Where does the string "pyfloat" appear in the records? Copy every line that contains it.

Collected data entries:
§
Lemma argmin_from_spec (qs : list Q) :
  forall (best_i : nat) (best : Q) (i : nat),
    let k := argmin_from best_i (Fin best) i (map Fin qs) in
    (k = best_i /\ forall j, (j < List.length qs)%nat -> (best <= nth j qs 0)%Q)
    \/ exists j,
         k = (i + j)%nat /\ (j < List.length qs)%nat
         /\ (nth j qs 0 < best)%Q
         /\ (forall j', (j' < List.length qs)%nat -> (nth j qs 0 <= nth j' qs 0)%Q)
         /\ (forall j', (j' < j)%nat -> (nth j qs 0 < nth j' qs 0)%Q).
Proof.
  induction qs as [|q rest IH]; intros best_i best i; cbv zeta.
  - left. split; [reflexivity|]. intros j Hj. cbn in Hj. lia.
  - cbn [map argmin_from np_isnan orb py_ltb].
    destruct (Qltb_spec q best) as [Hlt|Hge].
    + right. destruct (IH i q (Datatypes.S i)) as [[-> Hall]|(j & -> & Hj & Hq & Hmin & Hfirst)].
      * exists 0%nat. repeat split.
        -- lia.
        -- cbn [List.length]. lia.
        -- exact Hlt.
        -- intros [|j'] Hj'; cbn [nth]; [lra|].
           apply Hall. cbn [List.length] in Hj'. lia.
        -- intros j' Hj'. lia.
      * exists (Datatypes.S j). cbn [nth List.length]. repeat split.
        -- lia.
        -- lia.
        -- lra.
        -- intros [|j'] Hj'; [lra|]. apply Hmin. lia.
        -- intros [|j'] Hj'; [exact Hq|]. apply Hfirst. lia.
    + assert (Hge' : (best <= q)%Q) by lra.
      destruct (IH best_i best (Datatypes.S i))
        as [[-> Hall]|(j & -> & Hj & Hq & Hmin & Hfirst)].
      * left. split; [reflexivity|].
        intros [|j] Hj; cbn [nth]; [exact Hge'|].
        apply Hall. cbn [List.length] in Hj. lia.
      * right. exists (Datatypes.S j). cbn [nth List.length]. repeat split.
        -- lia.
        -- lia.
        -- exact Hq.
        -- intros [|j'] Hj'; [lra|]. apply Hmin. lia.
        -- intros [|j'] Hj'; [lra|]. apply Hfirst. lia.
Qed.


Lemma bind_lift {A B : Type} (a : A) (k : A -> M B) (w : world) :
  bind (lift (Ret a)) k w = k a w.
Proof. unfold bind, lift. destruct (k a w) as [[r w2] t2]. reflexivity. Qed.

Lemma bind_emit {B : Type} (e : event) (k : unit -> M B) (w : world) :
  bind (emit e) k w = (fst (k tt w), e :: snd (k tt w)).
Proof. unfold bind, emit. destruct (k tt w) as [[r w2] t2]. reflexivity. Qed.

Lemma index_lt {A : Type} (xs : list A) (i : nat) :
  (i < List.length xs)%nat -> exists x, index xs i = Ret x.
Proof.
  intros H. unfold index. destruct (nth_error xs i) as [x|] eqn:E.
  - exists x. reflexivity.
  - apply nth_error_None in E. lia.
Qed.

Lemma index_nth {A : Type} (xs : list A) (i : nat) (x d : A) :
  index xs i = Ret x -> nth i xs d = x /\ (i < List.length xs)%nat.
Proof.
  unfold index. destruct (nth_error xs i) as [y|] eqn:E; [|discriminate].
  intros [= <-]. split; [apply nth_error_nth; exact E|].
  apply nth_error_Some. rewrite E. discriminate.
Qed.

Section SkippedSamples.

Context {ext : Externals}.

Variables (times : list pyfloat) (dt_times : list datetime)
          (alt lat lon : list pyfloat) (res_alt : pyfloat) (verbose : bool).

(** A timestep whose altitude is NaN is passed over: the progress bar is
    drawn and nothing else happens. *)
Lemma series_loop_skips (steps : list nat) (d : list (string * list pyfloat))
    (w : world) :
  (forall i, In i steps ->
             (i < List.length dt_times)%nat /\ (i < List.length lon)%nat
             /\ (i < List.length lat)%nat /\ index alt i = Ret NaN) ->
  series_loop times dt_times alt lat lon res_alt verbose steps d w
  = (Ret (Completed d), w,
     map (fun i => ProgressBar (Z.of_nat i) (Z.of_nat (List.length times))) steps).
Proof.
  induction steps as [|i rest IH]; intros H; [reflexivity|].
  destruct (H i (or_introl eq_refl)) as (Hdt & Hlon & Hlat & Halt).
  destruct (index_lt dt_times i Hdt) as [dt_i Edt].
  destruct (index_lt lon i Hlon) as [lon_i Elon].
  destruct (index_lt lat i Hlat) as [lat_i Elat].
  cbn [series_loop]. rewrite bind_emit.
  rewrite Edt, bind_lift, Elon, bind_lift, Elat, bind_lift, Halt, bind_lift.
  cbn [np_isnan]. rewrite IH by (intros j Hj; apply H; right; exact Hj).
  reflexivity.
Qed.

End SkippedSamples.

Lemma where_above_length (alt x : list pyfloat) :
  List.length (where_above alt x) = Nat.min (List.length alt) (List.length x).
Proof. unfold where_above. rewrite length_map. apply length_combine. Qed.

Section NothingToFetch.

Context {ext : Externals}.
§
Response box.
Variables (times : list pyfloat) (dt_times : list datetime)
          (alt lat lon : list pyfloat) (res_alt : pyfloat) (verbose : bool).
Lemma series_loop_skips (steps : list nat) (d : list (string * list pyfloat))
Lemma where_above_length (alt x : list pyfloat) :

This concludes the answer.